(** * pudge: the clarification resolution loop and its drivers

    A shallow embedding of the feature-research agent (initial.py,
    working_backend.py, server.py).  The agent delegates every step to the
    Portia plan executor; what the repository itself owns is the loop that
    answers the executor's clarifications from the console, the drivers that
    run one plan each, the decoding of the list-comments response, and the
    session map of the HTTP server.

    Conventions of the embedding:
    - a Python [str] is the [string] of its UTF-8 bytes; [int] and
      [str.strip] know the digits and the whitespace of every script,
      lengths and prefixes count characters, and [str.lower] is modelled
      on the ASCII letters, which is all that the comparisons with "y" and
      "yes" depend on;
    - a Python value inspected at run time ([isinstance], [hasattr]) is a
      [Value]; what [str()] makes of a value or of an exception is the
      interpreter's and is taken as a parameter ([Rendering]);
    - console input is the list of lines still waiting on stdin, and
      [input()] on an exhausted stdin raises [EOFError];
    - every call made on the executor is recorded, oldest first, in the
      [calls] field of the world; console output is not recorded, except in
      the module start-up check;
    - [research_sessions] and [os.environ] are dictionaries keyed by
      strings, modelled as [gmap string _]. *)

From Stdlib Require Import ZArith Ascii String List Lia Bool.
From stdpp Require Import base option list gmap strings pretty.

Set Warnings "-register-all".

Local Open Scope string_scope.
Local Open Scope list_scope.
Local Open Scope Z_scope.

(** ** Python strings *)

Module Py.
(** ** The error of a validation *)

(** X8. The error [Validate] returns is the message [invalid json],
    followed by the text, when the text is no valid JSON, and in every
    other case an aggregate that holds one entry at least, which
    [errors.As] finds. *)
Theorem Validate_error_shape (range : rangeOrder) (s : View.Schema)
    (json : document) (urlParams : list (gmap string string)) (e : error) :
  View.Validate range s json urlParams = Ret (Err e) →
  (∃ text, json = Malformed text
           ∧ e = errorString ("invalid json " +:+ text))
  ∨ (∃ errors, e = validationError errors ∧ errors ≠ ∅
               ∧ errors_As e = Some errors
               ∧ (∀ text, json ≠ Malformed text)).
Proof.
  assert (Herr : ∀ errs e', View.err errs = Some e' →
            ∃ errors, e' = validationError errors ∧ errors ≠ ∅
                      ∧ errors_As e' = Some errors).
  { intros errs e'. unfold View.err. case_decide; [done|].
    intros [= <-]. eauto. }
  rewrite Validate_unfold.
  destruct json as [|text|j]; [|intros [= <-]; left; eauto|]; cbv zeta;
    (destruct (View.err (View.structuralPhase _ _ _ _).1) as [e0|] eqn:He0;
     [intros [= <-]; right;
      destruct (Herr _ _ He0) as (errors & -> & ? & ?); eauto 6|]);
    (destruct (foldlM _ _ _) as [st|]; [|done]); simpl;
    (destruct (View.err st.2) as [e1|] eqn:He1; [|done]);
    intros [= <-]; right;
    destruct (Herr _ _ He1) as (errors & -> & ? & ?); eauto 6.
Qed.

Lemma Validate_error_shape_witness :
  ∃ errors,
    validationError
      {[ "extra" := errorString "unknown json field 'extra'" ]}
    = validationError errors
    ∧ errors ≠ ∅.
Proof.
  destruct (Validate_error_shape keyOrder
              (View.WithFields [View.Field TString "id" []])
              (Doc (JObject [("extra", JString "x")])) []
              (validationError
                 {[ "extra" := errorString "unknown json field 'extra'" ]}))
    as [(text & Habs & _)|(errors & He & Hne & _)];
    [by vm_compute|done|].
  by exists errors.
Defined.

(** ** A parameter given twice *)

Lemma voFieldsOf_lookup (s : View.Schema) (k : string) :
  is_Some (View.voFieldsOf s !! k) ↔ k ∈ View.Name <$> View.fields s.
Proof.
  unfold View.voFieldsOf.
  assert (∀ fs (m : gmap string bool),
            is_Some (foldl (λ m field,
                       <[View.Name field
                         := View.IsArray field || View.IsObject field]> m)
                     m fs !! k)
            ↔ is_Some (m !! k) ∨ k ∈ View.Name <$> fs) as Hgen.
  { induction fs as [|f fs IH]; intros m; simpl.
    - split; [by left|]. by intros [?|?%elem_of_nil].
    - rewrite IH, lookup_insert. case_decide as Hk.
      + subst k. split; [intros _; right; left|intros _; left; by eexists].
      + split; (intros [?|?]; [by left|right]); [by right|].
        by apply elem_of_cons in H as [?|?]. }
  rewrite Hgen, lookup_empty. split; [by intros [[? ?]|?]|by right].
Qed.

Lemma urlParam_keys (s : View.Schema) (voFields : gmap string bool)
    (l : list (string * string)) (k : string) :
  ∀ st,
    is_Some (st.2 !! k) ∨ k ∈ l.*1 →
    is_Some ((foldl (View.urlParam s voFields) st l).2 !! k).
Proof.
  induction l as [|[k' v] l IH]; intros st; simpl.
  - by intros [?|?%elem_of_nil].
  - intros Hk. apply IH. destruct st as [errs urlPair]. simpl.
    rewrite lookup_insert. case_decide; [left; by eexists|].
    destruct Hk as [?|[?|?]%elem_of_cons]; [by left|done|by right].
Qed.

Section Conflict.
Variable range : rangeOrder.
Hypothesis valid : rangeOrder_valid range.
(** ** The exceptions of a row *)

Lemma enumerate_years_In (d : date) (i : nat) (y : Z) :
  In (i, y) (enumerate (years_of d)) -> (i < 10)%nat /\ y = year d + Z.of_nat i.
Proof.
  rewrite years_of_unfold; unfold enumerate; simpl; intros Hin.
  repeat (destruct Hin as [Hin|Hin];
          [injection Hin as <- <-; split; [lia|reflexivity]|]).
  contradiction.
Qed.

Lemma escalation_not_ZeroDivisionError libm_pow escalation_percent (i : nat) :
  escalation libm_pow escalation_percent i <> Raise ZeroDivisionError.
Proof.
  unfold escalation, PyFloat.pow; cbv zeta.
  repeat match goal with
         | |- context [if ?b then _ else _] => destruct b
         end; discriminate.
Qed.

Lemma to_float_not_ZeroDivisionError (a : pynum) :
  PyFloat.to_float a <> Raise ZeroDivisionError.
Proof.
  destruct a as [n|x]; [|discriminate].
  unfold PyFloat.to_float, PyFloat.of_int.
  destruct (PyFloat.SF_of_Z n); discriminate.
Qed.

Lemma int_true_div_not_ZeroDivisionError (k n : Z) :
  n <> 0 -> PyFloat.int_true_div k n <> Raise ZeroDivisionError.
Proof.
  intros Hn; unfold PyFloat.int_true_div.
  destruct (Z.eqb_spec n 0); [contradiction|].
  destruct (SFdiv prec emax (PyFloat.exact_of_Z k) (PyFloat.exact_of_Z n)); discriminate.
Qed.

What this task involves: In the listing above, each line with the word "urlParams" is to be copied out.

Response box:
    (json : document) (urlParams : list (gmap string string)) (e : error) :
  View.Validate range s json urlParams = Ret (Err e) →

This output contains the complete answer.